Task objective:
Lines before the one containing "no es público." are left out; return that line and every line after it exactly, through the end of the data below.

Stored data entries

Definition configure_with_api (random : cf_entropy) (key : string) (cfg : CloudflareConfigT)
    (apiToken : string) : AM H Reply :=
  or_reply (if (apiToken =? "")%string then getCloudflareSecret "api_token" else mret apiToken)
    (problem "Pega un API Token para realizar la configuración automática") (fun apiToken =>
  if negb (cloudflareAccountIDRegex (cf_AccountID cfg))
  then mret (problem "El Account ID debe contener exactamente 32 caracteres hexadecimales") else
  verified ← attempt (on_site (VerifyToken client apiToken));
  match verified with
  | Err err => mret (problem ("Token API invalido: " +:+ error_message err))
  | Ok _ =>
    or_reply (cloudflareTunnelName (ce_instance random) cfg)
      (problem "No se pudo generar la identidad segura del túnel") (fun tunnelName =>
    created ← attempt (on_site (CreateOrGetTunnel client apiToken (cf_AccountID cfg) tunnelName));
    match created with
    | Err err => mret (problem ("Error al crear tunel: " +:+ error_message err))
    | Ok (tunnelID, tunnelToken) =>
      let cfg := cfg <| cf_TunnelID := tunnelID |> <| cf_TunnelName := tunnelName |> in
      or_reply (putCloudflareSecret (ce_nonce random) key "api_token" apiToken)
        (problem "No se pudo cifrar el API Token") (fun _ =>
      or_reply (putCloudflareSecret (ce_nonce2 random) key "tunnel_token" tunnelToken)
        (problem "No se pudo cifrar el Tunnel Token") (fun _ =>
      or_reply (on_db Applications)
        (problem "No se pudieron cargar las aplicaciones para configurar el túnel") (fun apps =>
      publish_all cfg apiToken tunnelID (publicApplicationDomains apps) (connect_tunnel cfg tunnelToken))))
    end)
  end).

(** A configuration that cannot be read is replaced by an empty one. *)
Definition CloudflareConfig0 : CloudflareConfigT := MkCloudflareConfig "" "" "" "" "" 0 "" 0.

Definition saveCloudflareConfig (random : cf_entropy) (r : HTTPRequest) : AM H Reply :=
  requireAuthorization r (
  or_reply (lift (q_ParseForm r)) (HTTPError 400 "invalid form") (fun _ =>
  let mode := trim_space (FormValue r "mode") in
  let tunnelToken := trim_space (FormValue r "tunnel_token") in
  let apiToken := trim_space (FormValue r "api_token") in
  let accountID := trim_space (FormValue r "account_id") in
  stored ← attempt (on_db CloudflareConfig);
  let cfg := match stored with Ok cfg => cfg | Err _ => CloudflareConfig0 end in
  let cfg := cfg <| cf_Mode := mode |> in
  let cfg := if negb (accountID =? "")%string then cfg <| cf_AccountID := accountID |> else cfg in
  key ← keyCopy;
  if (key =? "")%string then mret (problem "Desbloquea MiniDock para administrar credenciales")
  else if (mode =? "disabled")%string then disable_cloudflare cfg
  else if (mode =? "tunnel_token")%string then configure_with_token random key cfg tunnelToken
  else if (mode =? "api_token")%string then configure_with_api random key cfg apiToken
  else mret (problem "Modo de Cloudflare no válido"))).

Definition reconnectCloudflared (r : HTTPRequest) : AM H Reply :=
  requireAuthorization r (
  let unconfigured := problem "Configura Cloudflare antes de iniciar el conector" in
  or_reply (on_db CloudflareConfig) unconfigured (fun cfg =>
  if (cf_Mode cfg =? "disabled")%string then mret unconfigured else
  or_reply (getCloudflareSecret "tunnel_token") (problem "No se encontró un Tunnel Token cifrado") (fun token =>
  reconciled ← attempt (on_site (cn_Reconcile cloudflared token));
  match reconciled with
  | Err err =>
    saveCloudflareFailure cfg (error_message err) ;;
    mret (problem ("No se pudo iniciar el conector: " +:+ error_message err))
  | Ok _ =>
    ignore (on_db (SaveCloudflareConfig (cfg <| cf_Status := "connected" |> <| cf_ErrorMessage := "" |>))) ;;
    mret (notice "Conector cloudflared iniciado")
  end))).

(** ** Records of one application *)

(** Without an API token the record is only looked up. *)
Definition verify_dns (app : StoreTypes.Application) (expectedCNAME : string) : AM H Reply :=
  answer ← attempt (on_site (VerifyDNSPropagation (a_Domain app) expectedCNAME));
  mret (match answer with
        | Err err => problem ("No se pudo consultar el DNS de " +:+ a_Domain app +:+ ": " +:+ error_message err)
        | Ok (true, _) => notice ("DNS verificado con exito para " +:+ a_Domain app)
        | Ok (false, resolvedCNAME) =>
          problem ("El DNS de " +:+ a_Domain app +:+ " aún no apunta al túnel. CNAME actual: " +:+ resolvedCNAME)
        end).

Definition publish_record (cfg : CloudflareConfigT) (app : StoreTypes.Application) (apiToken : string)
    : AM H Reply :=
  or_reply (on_db Applications) (problem "No se pudieron cargar las rutas del túnel") (fun apps =>
  routed ← attempt (on_site (ConfigureTunnelIngress client apiToken (cf_AccountID cfg) (cf_TunnelID cfg)
                               (publicApplicationDomains apps)));
  match routed with
  | Err err => mret (problem ("No se pudo publicar la ruta en el túnel: " +:+ error_message err))
  | Ok _ =>
    synced ← attempt (on_site (syncCloudflareDNSRecords client apiToken (cf_TunnelID cfg) [a_Domain app]));
    mret (match synced with
          | Err err => problem ("No se pudo configurar el DNS: " +:+ error_message err)
          | Ok _ => notice ("Ruta y DNS configurados automáticamente para " +:+ a_Domain app)
          end)
  end).

Definition syncAppCloudflareDNS (r : HTTPRequest) (id : string) : AM H Reply :=
  requireAuthorization r (
  match parse_int id with
  | None => mret (HTTPError 400 "invalid application id")
  | Some appID =>
    or_reply (on_db (Application appID)) (HTTPError 404 "aplicacion no encontrada") (fun app =>
    or_reply (on_db CloudflareConfig) (problem "Configuracion no encontrada") (fun cfg =>
    if (cf_Mode cfg =? "disabled")%string || (cf_TunnelID cfg =? "")%string
    then mret (problem "Configura y conecta un túnel de Cloudflare antes de verificar el DNS")
    else if negb (isPublicCloudflareDomain (a_Domain app))
    then mret (problem ("El dominio " +:+ a_Domain app
           +:+ " no es público. Para Cloudflare usa un subdominio completo, por ejemplo demo.tudominio.com"))
    else
    let expectedCNAME := cf_TunnelID cfg +:+ ".cfargotunnel.com" in
    if (cf_Mode cfg =? "api_token")%string then
      apiToken ← attempt getCloudflareAPIToken;
      match apiToken with
      | Ok apiToken => if negb (apiToken =? "")%string then publish_record cfg app apiToken
                       else verify_dns app expectedCNAME
      | Err _ => verify_dns app expectedCNAME
      end
    else verify_dns app expectedCNAME))
  end).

Your response:
           +:+ " no es público. Para Cloudflare usa un subdominio completo, por ejemplo demo.tudominio.com"))
    else
    let expectedCNAME := cf_TunnelID cfg +:+ ".cfargotunnel.com" in
    if (cf_Mode cfg =? "api_token")%string then
      apiToken ← attempt getCloudflareAPIToken;
      match apiToken with
      | Ok apiToken => if negb (apiToken =? "")%string then publish_record cfg app apiToken
                       else verify_dns app expectedCNAME
      | Err _ => verify_dns app expectedCNAME
      end
    else verify_dns app expectedCNAME))
  end).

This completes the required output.